Cracking the Code: Adding OCR to a PDF with Adobe PDF Library
What Problem Does OCR Solve?
When a document is scanned, photographed, or exported as a flattened image, the result is a PDF that looks like text but contains no actual text data. Search engines cannot index it. Automation pipelines cannot extract fields from it. Users cannot copy and paste from it.
This is one of the most common document processing problems in enterprise environments. Think of a law firm processing thousands of legacy contracts, a healthcare provider digitizing patient intake forms, or a financial institution ingesting paper-based statements. In every case, the scanned PDF is a dead end until OCR runs against it.
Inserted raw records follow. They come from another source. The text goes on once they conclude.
(* ===== verification/Kube.v ===== *)
(** * The Kubernetes vocabulary of the operator

    The structs of [k8s.io/api], [k8s.io/apimachinery] and the function
    values of the other packages the operator calls. Those packages are not
    part of this repository: their types appear with the fields the operator
    reads or writes (every other field keeps its Go zero value in an object
    the operator builds), and their functions are members of the class
    [Platform], over which the whole development is generic. *)

From S2P Require Import Prelude.

Record NamespacedName := { nn_Namespace : string; nn_Name : string }.

(** A value attached to a logger: a string or an object key. *)
Inductive log_value := LogString (s : string) | LogKey (k : NamespacedName).

(** ** What the operator calls and this repository does not define

    [ExtError] is an [error] made by the API machinery; [Err_IsNotFound] is
    [apierrors.IsNotFound] on it, [NoLogger] the error of [logr.FromContext]
    on a context without a logger. [noopSpan] is the span [SpanFromContext]
    gives for a context without one. [Quantity], [Affinity], [OwnerReference],
    [Time], [Logger] and [Span] are opaque to the operator, which only moves
    them around, through the functions listed. *)
Class Platform := {
  ExtError : Type;
  Err_Error : ExtError → string;
  Err_IsNotFound : ExtError → bool;
  NoLogger : ExtError;
  Quantity : Type;
  MustParse : string → Quantity;
  Affinity : Type;
  OwnerReference : Type;
  Time : Type;
  Time_zero : Time;
  Logger : Type;
  WithValues : Logger → list (string * log_value) → Logger;
  WithName : Logger → string → Logger;
  V1_Enabled : Logger → bool;
  Span : Type;
  noopSpan : Span;
  Span_IsRecording : Span → bool;
  SpanContext_IsValid : Span → bool;
  TraceID_String : Span → string;
  SpanID_String : Span → string;
  K8SNamespaceNameKey : string;
  env_GetString : string → string → string;
}.

Section kube.
Context {PF : Platform}.

(** ** Errors

    [errors.New], an error of the API machinery, and
    [fmt.Errorf(prefix ++ ": %w", err)]. *)
Inductive error : Type :=
  | ErrNew (msg : string)
  | ErrExt (e : ExtError)
  | ErrWrap (prefix : string) (e : error).

(** [err.Error()] *)
Fixpoint Error (e : error) : string :=
  match e with
  | ErrNew msg => msg
  | ErrExt e => Err_Error e
  | ErrWrap prefix e => prefix +:+ ": " +:+ Error e
  end.

(** [apierrors.IsNotFound(err)], which looks through wrapped errors and is
    false for an error without an API status. *)
Fixpoint IsNotFound (e : error) : bool :=
  match e with
  | ErrNew _ => false
  | ErrExt e => Err_IsNotFound e
  | ErrWrap _ e => IsNotFound e
  end.

(** [client.IgnoreNotFound(err)] *)
Definition IgnoreNotFound (e : error) : option error :=
  if IsNotFound e then None else Some e.

(** ** metav1 *)

Record TypeMeta := { tm_Kind : string; tm_APIVersion : string }.

(** [metav1.ListMeta], which the operator never reads. *)
Record ListMeta := { lm_ResourceVersion : string; lm_Continue : string }.

(** [Annotations] keeps the difference between a nil and an empty map. *)
Record ObjectMeta := {
  om_Name : string;
  om_Namespace : string;
  om_Labels : gmap string string;
  om_Annotations : option (gmap string string);
  om_OwnerReferences : list OwnerReference;
  om_Generation : Z;
  om_ResourceVersion : string;
  om_DeletionTimestamp : option Time
}.

(** The literal [metav1.ObjectMeta{Name: ..., Namespace: ..., Labels: ...}]. *)
Definition new_meta (name namespace : string) (labels : gmap string string) : ObjectMeta :=
  {| om_Name := name; om_Namespace := namespace; om_Labels := labels;
     om_Annotations := None; om_OwnerReferences := []; om_Generation := 0;
     om_ResourceVersion := ""; om_DeletionTimestamp := None |}.

Definition with_annotations (a : option (gmap string string)) (m : ObjectMeta) : ObjectMeta :=
  {| om_Name := om_Name m; om_Namespace := om_Namespace m; om_Labels := om_Labels m;
     om_Annotations := a; om_OwnerReferences := om_OwnerReferences m;
     om_Generation := om_Generation m; om_ResourceVersion := om_ResourceVersion m;
     om_DeletionTimestamp := om_DeletionTimestamp m |}.

Definition with_owners (o : list OwnerReference) (m : ObjectMeta) : ObjectMeta :=
  {| om_Name := om_Name m; om_Namespace := om_Namespace m; om_Labels := om_Labels m;
     om_Annotations := om_Annotations m; om_OwnerReferences := o;
     om_Generation := om_Generation m; om_ResourceVersion := om_ResourceVersion m;
     om_DeletionTimestamp := om_DeletionTimestamp m |}.

(** [client.ObjectKeyFromObject] *)
Definition key_of (m : ObjectMeta) : NamespacedName :=
  {| nn_Namespace := om_Namespace m; nn_Name := om_Name m |}.

Inductive ConditionStatus := ConditionTrue | ConditionFalse | ConditionUnknown.

Record Condition := {
  cond_Type : string;
  cond_Status : ConditionStatus;
  cond_ObservedGeneration : Z;
  cond_LastTransitionTime : Time;
  cond_Reason : string;
  cond_Message : string
}.

Inductive IntOrString := FromInt (z : Z) | FromString (s : string).

(** [metav1.LabelSelector] with its [MatchLabels]. *)
Record LabelSelector := { MatchLabels : gmap string string }.

(** ** corev1 *)

Inductive Protocol := ProtocolTCP | ProtocolUDP.

Record ServicePort := {
  sp_Name : string;
  sp_Protocol : Protocol;
  sp_Port : Z;
  sp_TargetPort : IntOrString
}.

Inductive ServiceType := ServiceTypeClusterIP | ServiceTypeNodePort | ServiceTypeLoadBalancer.

Definition ClusterIPNone : string := "None".

Record Service := {
  svc_TypeMeta : TypeMeta;
  svc_ObjectMeta : ObjectMeta;
  svc_Ports : list ServicePort;
  svc_Selector : gmap string string;
  svc_ClusterIP : string;
  svc_Type : ServiceType
}.

Record LocalObjectReference := { lor_Name : string }.

Record SecretKeySelector := { sks_Name : string; sks_Key : string }.

Record EnvVar := { ev_Name : string; ev_SecretKeyRef : option SecretKeySelector }.

Record ContainerPort := {
  cp_Name : string;
  cp_ContainerPort : Z;
  cp_Protocol : Protocol
}.

Inductive URIScheme := URISchemeHTTP | URISchemeHTTPS.

Record HTTPGetAction := { hg_Path : string; hg_Port : IntOrString; hg_Scheme : URIScheme }.

Record Probe := {
  pr_HTTPGet : option HTTPGetAction;
  pr_InitialDelaySeconds : Z;
  pr_TimeoutSeconds : Z;
  pr_PeriodSeconds : Z;
  pr_SuccessThreshold : Z;
  pr_FailureThreshold : Z
}.

Record ResourceRequirements := {
  rr_Requests : gmap string Quantity;
  rr_Limits : gmap string Quantity
}.

Record VolumeMount := { vm_ReadOnly : bool; vm_Name : string; vm_MountPath : string }.

Record PersistentVolumeClaimVolumeSource := { pvs_ClaimName : string; pvs_ReadOnly : bool }.

Record Volume := {
  vol_Name : string;
  vol_ConfigMap : option LocalObjectReference;
  vol_PersistentVolumeClaim : option PersistentVolumeClaimVolumeSource
}.

Inductive PullPolicy := PullAlways | PullNever | PullIfNotPresent.

Record Container := {
  c_Name : string;
  c_Image : string;
  c_Command : list string;
  c_Args : list string;
  c_Env : list EnvVar;
  c_Ports : list ContainerPort;
  c_LivenessProbe : option Probe;
  c_ReadinessProbe : option Probe;
  c_Resources : ResourceRequirements;
  c_VolumeMounts : list VolumeMount;
  c_ImagePullPolicy : PullPolicy
}.

Record PodSpec := {
  ps_Affinity : option Affinity;
  ps_ImagePullSecrets : list LocalObjectReference;
  ps_Containers : list Container;
  ps_Volumes : list Volume
}.

Record PodTemplateSpec := { pt_Labels : gmap string string; pt_Spec : PodSpec }.

Record Pod := { pod_TypeMeta : TypeMeta; pod_ObjectMeta : ObjectMeta }.

Record ConfigMap := {
  cm_TypeMeta : TypeMeta;
  cm_ObjectMeta : ObjectMeta;
  cm_Data : gmap string string
}.

(** A Secret's [Data]: key to bytes. *)
Record Secret := { sec_ObjectMeta : ObjectMeta; sec_Data : gmap string string }.

Inductive AccessMode := ReadWriteOnce | ReadOnlyMany | ReadWriteMany.

Record PersistentVolumeClaim := {
  pvc_TypeMeta : TypeMeta;
  pvc_ObjectMeta : ObjectMeta;
  pvc_AccessModes : list AccessMode;
  pvc_Requests : gmap string Quantity;
  pvc_StorageClassName : option string;
  pvc_VolumeName : string
}.

Definition ResourceCPU : string := "cpu".
Definition ResourceMemory : string := "memory".
Definition ResourceStorage : string := "storage".

(** ** policyv1 *)

Record PodDisruptionBudget := {
  pdb_TypeMeta : TypeMeta;
  pdb_ObjectMeta : ObjectMeta;
  pdb_Selector : option LabelSelector;
  pdb_MaxUnavailable : option IntOrString;
  pdb_MinAvailable : option IntOrString
}.

(** ** appsv1 *)

Inductive DeploymentStrategyType := RecreateDeploymentStrategyType | RollingUpdateDeploymentStrategyType.

Record RollingUpdateDeployment := {
  ru_MaxUnavailable : option IntOrString;
  ru_MaxSurge : option IntOrString
}.

(** A strategy whose [Type] is the empty string is the Go zero value: [None]. *)
Record DeploymentStrategy := {
  ds_Type : option DeploymentStrategyType;
  ds_RollingUpdate : option RollingUpdateDeployment
}.

Record DeploymentCondition := {
  dc_Type : string;
  dc_Status : ConditionStatus;
  dc_Message : string
}.

(** [appsv1.DeploymentAvailable] *)
Definition DeploymentAvailable : string := "Available".

Record DeploymentStatus := {
  dst_ObservedGeneration : Z;
  dst_Replicas : Z;
  dst_ReadyReplicas : Z;
  dst_UnavailableReplicas : Z;
  dst_Conditions : list DeploymentCondition
}.

Record DeploymentSpec := {
  dsp_Replicas : option Z;
  dsp_Strategy : DeploymentStrategy;
  dsp_Selector : option LabelSelector;
  dsp_Template : PodTemplateSpec
}.

Record Deployment := {
  dep_TypeMeta : TypeMeta;
  dep_ObjectMeta : ObjectMeta;
  dep_Spec : DeploymentSpec;
  dep_Status : DeploymentStatus
}.

(** The status of a Deployment literal that leaves [Status] out. *)
Definition DeploymentStatus_zero : DeploymentStatus :=
  {| dst_ObservedGeneration := 0; dst_Replicas := 0; dst_ReadyReplicas := 0;
     dst_UnavailableReplicas := 0; dst_Conditions := [] |}.

(** ** Lemmas *)

Lemma IgnoreNotFound_None e : IgnoreNotFound e = None ↔ IsNotFound e = true.
Proof. unfold IgnoreNotFound. destruct (IsNotFound e); split; congruence. Qed.

Lemma IgnoreNotFound_Some e e' :
  IgnoreNotFound e = Some e' ↔ e' = e ∧ IsNotFound e = false.
Proof. unfold IgnoreNotFound. destruct (IsNotFound e); split; intuition congruence. Qed.

(** A selector selects a set of labels when every pair it lists is there. *)
Definition selects (sel labels : gmap string string) : Prop := sel ⊆ labels.

#[global] Instance selects_dec sel labels : Decision (selects sel labels).
Proof. unfold selects. apply _. Defined.

End kube.

#[export] Instance ConditionStatus_eq_dec : EqDecision ConditionStatus.
Proof. solve_decision. Defined.

#[export] Instance IntOrString_eq_dec : EqDecision IntOrString.
Proof. solve_decision. Defined.

#[export] Instance NamespacedName_eq_dec : EqDecision NamespacedName.
Proof. solve_decision. Defined.

#[export] Instance DeploymentStrategyType_eq_dec : EqDecision DeploymentStrategyType.
Proof. solve_decision. Defined.
(* ===== verification/Observability.v ===== *)
(** * [pkg/observability]: the context's logger and the tracing spans

    A [Context] is the part of a [context.Context] the operator stores into:
    the base logger under [baseLoggerKey], the logger of [logr.NewContext]
    and the current span. Starting a span is a call; the functions that
    record on a span are programs made of calls on it. *)

From S2P Require Import Prelude Kube Helpers Types Effects.

(** ** Constants of tracer.go *)

Definition tracerName : string := "limitador-operator".
Definition spanReconcile : string := "Reconcile".
Definition spanReconcileSpec : string := "reconcileSpec".
Definition spanReconcileStatus : string := "reconcileStatus".
Definition attrK8sLimitadorReplicas : string := "k8s.limitador.replicas".
Definition attrK8sLimitadorStorage : string := "k8s.limitador.storage.type".
Definition attrReconcileRequeue : string := "reconcile.requeue".
Definition attrReconcileRequeueAfter : string := "reconcile.requeue_after".
Definition attrResourceOperation : string := "k8s.resource.operation".
Definition operationApplied : string := "applied".
Definition operationCreated : string := "created".
Definition operationUnchanged : string := "unchanged".
Definition eventSpecCompleted : string := "reconcile.spec.completed".
Definition eventStatusCompleted : string := "reconcile.status.completed".

(** [ctrl.Result] *)
Record Result := { Requeue : bool; RequeueAfter : Z }.
Definition Result_zero : Result := {| Requeue := false; RequeueAfter := 0 |}.

#[export] Instance Result_eq_dec : EqDecision Result.
Proof. solve_decision. Defined.

Section observability.
Context {PF : Platform}.

(** ** Log lines *)

Definition log_v (logger : Logger) (v : nat) (msg : string) (fields : list (string * log_field))
    : prog unit := do_call (LogLine logger (Info v msg fields)).

Definition log_info (logger : Logger) (msg : string) (fields : list (string * log_field))
    : prog unit := log_v logger 0 msg fields.

Definition log_error (logger : Logger) (err : error) (msg : string)
    (fields : list (string * log_field)) : prog unit :=
  do_call (LogLine logger (Error_line err msg fields)).

(** ** logger.go *)

Record Context := {
  ctx_baseLogger : option Logger;
  ctx_logger : option Logger;
  ctx_span : option Span
}.

(** [context.Background()] *)
Definition Background : Context :=
  {| ctx_baseLogger := None; ctx_logger := None; ctx_span := None |}.

(** [logr.NewContext] and [logr.FromContext] *)
Definition NewContext (ctx : Context) (logger : Logger) : Context :=
  {| ctx_baseLogger := ctx_baseLogger ctx; ctx_logger := Some logger; ctx_span := ctx_span ctx |}.

Definition FromContext (ctx : Context) : result error Logger :=
  match ctx_logger ctx with
  | Some logger => Ok logger
  | None => Err (ErrExt NoLogger)
  end.

(** [trace.ContextWithSpan] and [trace.SpanFromContext] *)
Definition ContextWithSpan (ctx : Context) (span : Span) : Context :=
  {| ctx_baseLogger := ctx_baseLogger ctx; ctx_logger := ctx_logger ctx; ctx_span := Some span |}.

Definition SpanFromContext (ctx : Context) : Span := default noopSpan (ctx_span ctx).

Definition StoreBaseLogger (ctx : Context) (logger : Logger) : Context :=
  {| ctx_baseLogger := Some logger; ctx_logger := ctx_logger ctx; ctx_span := ctx_span ctx |}.

Definition RefreshLoggerWithCurrentSpan (ctx : Context) : Context :=
  match ctx_baseLogger ctx with
  | None => ctx
  | Some baseLogger =>
      let spanCtx := SpanFromContext ctx in
      if negb (SpanContext_IsValid spanCtx) then NewContext ctx baseLogger
      else
        let enrichedLogger := WithValues baseLogger
          [("trace_id", LogString (TraceID_String spanCtx)); ("span_id", LogString (SpanID_String spanCtx))] in
        NewContext ctx enrichedLogger
  end.

(** ** tracer.go *)

(** [t.tracer.Start(ctx, name, opts...)]: the SDK makes the span, a child of
    the one in the context, and puts it in the returned context. *)
Definition tracer_Start (ctx : Context) (name : string) (opts : list span_start_option)
    : prog (Context * Span) :=
  span ← do_call (StartSpan (ctx_span ctx) name opts);
  Ret (ContextWithSpan ctx span, span).

Definition StartReconcileSpan (ctx : Context) (req : NamespacedName)
    (opts : list span_start_option) : prog (Context * Span) :=
  let spanOpts :=
    [ WithSpanKindServer;
      WithAttributes [ (K8SNamespaceNameKey, VString (nn_Namespace req));
                       ("k8s.limitador.name", VString (nn_Name req)) ] ] in
  let spanOpts := spanOpts ++ opts in
  '(ctx, span) ← tracer_Start ctx spanReconcile spanOpts;
  let ctx := RefreshLoggerWithCurrentSpan ctx in
  Ret (ctx, span).

Definition StartReconcileSpecSpan (ctx : Context) : prog (Context * Span) :=
  '(ctx, span) ← tracer_Start ctx spanReconcileSpec [];
  let ctx := RefreshLoggerWithCurrentSpan ctx in
  Ret (ctx, span).

Definition StartReconcileStatusSpan (ctx : Context) : prog (Context * Span) :=
  '(ctx, span) ← tracer_Start ctx spanReconcileStatus [];
  let ctx := RefreshLoggerWithCurrentSpan ctx in
  Ret (ctx, span).

Definition StartResourceSpan (ctx : Context) (resourceType namespace name : string)
    : prog (Context * Span) :=
  let spanName := "reconcile" +:+ resourceType in
  '(ctx, span) ← tracer_Start ctx spanName
    [ WithAttributes [ (K8SNamespaceNameKey, VString namespace);
                       ("k8s.resource.kind", VString resourceType);
                       ("k8s.resource.name", VString name) ] ];
  let ctx := RefreshLoggerWithCurrentSpan ctx in
  Ret (ctx, span).

Definition span_do (span : Span) (op : span_op) : prog unit := do_call (SpanDo span op).

Definition span_End (span : Span) : prog unit := do_call (EndSpan span).

(** [span.SetStatus(codes.Ok, "")] *)
Definition set_status_ok (span : Span) : prog unit := span_do span (SpanSetStatus CodeOk "").

Definition RecordReconcileResult (span : Span) (result : Result) (err : option error)
    : prog unit :=
  _ ← match err with
      | Some err =>
          _ ← span_do span (SpanRecordError err []);
          span_do span (SpanSetStatus CodeError (Error err))
      | None => span_do span (SpanSetStatus CodeOk "")
      end;
  span_do span (SpanSetAttributes [(attrReconcileRequeueAfter, VDuration (RequeueAfter result))]).

Definition SetResourceOperation (span : Span) (operation : string) : prog unit :=
  span_do span (SpanSetAttributes [(attrResourceOperation, VString operation)]).

Definition RecordResourceApplied (span : Span) : prog unit :=
  SetResourceOperation span operationApplied.

Definition RecordResourceCreated (span : Span) : prog unit :=
  SetResourceOperation span operationCreated.

Definition RecordResourceUnchanged (span : Span) : prog unit :=
  SetResourceOperation span operationUnchanged.

Definition RecordError (span : Span) (err : error) (description : string) : prog unit :=
  _ ← span_do span (SpanRecordError err [("error.description", VString description)]);
  span_do span (SpanSetStatus CodeError description).

Definition RecordSpecCompleted (span : Span) : prog unit :=
  _ ← span_do span (SpanAddEvent eventSpecCompleted);
  span_do span (SpanSetStatus CodeOk "").

Definition RecordStatusCompleted (span : Span) : prog unit :=
  _ ← span_do span (SpanAddEvent eventStatusCompleted);
  span_do span (SpanSetStatus CodeOk "").

Definition AddLimitadorAttributes (span : Span) (namespace name : string) (replicas : Z)
    (storageType : string) : prog unit :=
  span_do span (SpanSetAttributes
    [ (K8SNamespaceNameKey, VString namespace);
      ("k8s.limitador.name", VString name);
      (attrK8sLimitadorReplicas, VInt replicas);
      (attrK8sLimitadorStorage, VString storageType) ]).

(** ** The logger is never lost *)

(** A context that [FromContext] can read a logger from, now and after every
    further span. *)
Definition logger_ready (ctx : Context) : Prop :=
  is_Some (ctx_baseLogger ctx) ∧ is_Some (ctx_logger ctx).

Lemma Refresh_ready ctx :
  is_Some (ctx_baseLogger ctx) → logger_ready (RefreshLoggerWithCurrentSpan ctx).
Proof.
  unfold logger_ready, RefreshLoggerWithCurrentSpan.
  intros [b Hb]. rewrite Hb. by destruct (negb _); simpl; rewrite Hb.
Qed.

Lemma Refresh_span ctx : ctx_span (RefreshLoggerWithCurrentSpan ctx) = ctx_span ctx.
Proof.
  unfold RefreshLoggerWithCurrentSpan. destruct (ctx_baseLogger ctx); [|done].
  by destruct (negb _).
Qed.

Lemma logger_ready_FromContext ctx :
  logger_ready ctx → ∃ logger, FromContext ctx = Ok logger.
Proof. intros [_ [lg Hl]]. exists lg. unfold FromContext. by rewrite Hl. Qed.

(** The logger [RefreshLoggerWithCurrentSpan] leaves in the context. *)
Definition refreshed_logger (base : Logger) (span : Span) : Logger :=
  if SpanContext_IsValid span
  then WithValues base [("trace_id", LogString (TraceID_String span));
                        ("span_id", LogString (SpanID_String span))]
  else base.

Lemma Refresh_logger ctx base :
  ctx_baseLogger ctx = Some base →
  RefreshLoggerWithCurrentSpan ctx = NewContext ctx (refreshed_logger base (SpanFromContext ctx)).
Proof.
  intros Hb. unfold RefreshLoggerWithCurrentSpan, refreshed_logger. rewrite Hb.
  by destruct (SpanContext_IsValid _).
Qed.

End observability.

#[export] Hint Resolve Refresh_ready : operator.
Optical Character Recognition (OCR) solves this by analyzing the image data on each page, identifying characters, and embedding the recognized text into the PDF. The visual appearance of the document does not change. What changes is that the document now contains a real, machine-readable text layer that supports search, copy, extraction, and accessibility.
Use OCR when you need to:
• Make scanned documents full-text searchable
• Extract field data from forms, receipts, or invoices
• Prepare PDFs for archival in a searchable format such as PDF/A
• Feed document content into downstream NLP or data processing pipelines
• Support accessibility requirements that depend on actual text content
The Sample Code: What Is Available on GitHub
The Datalogics .NET OCR sample repository includes two distinct samples that demonstrate different OCR scenarios in C# using Adobe PDF Library:
AddTextToDocument
Takes a scanned PDF (or any PDF containing image-based pages) and runs OCR across the entire document. For each page that contains image content, the engine places a hidden text layer behind the original image. The output is a PDF that looks identical to the input but is now fully searchable and selectable.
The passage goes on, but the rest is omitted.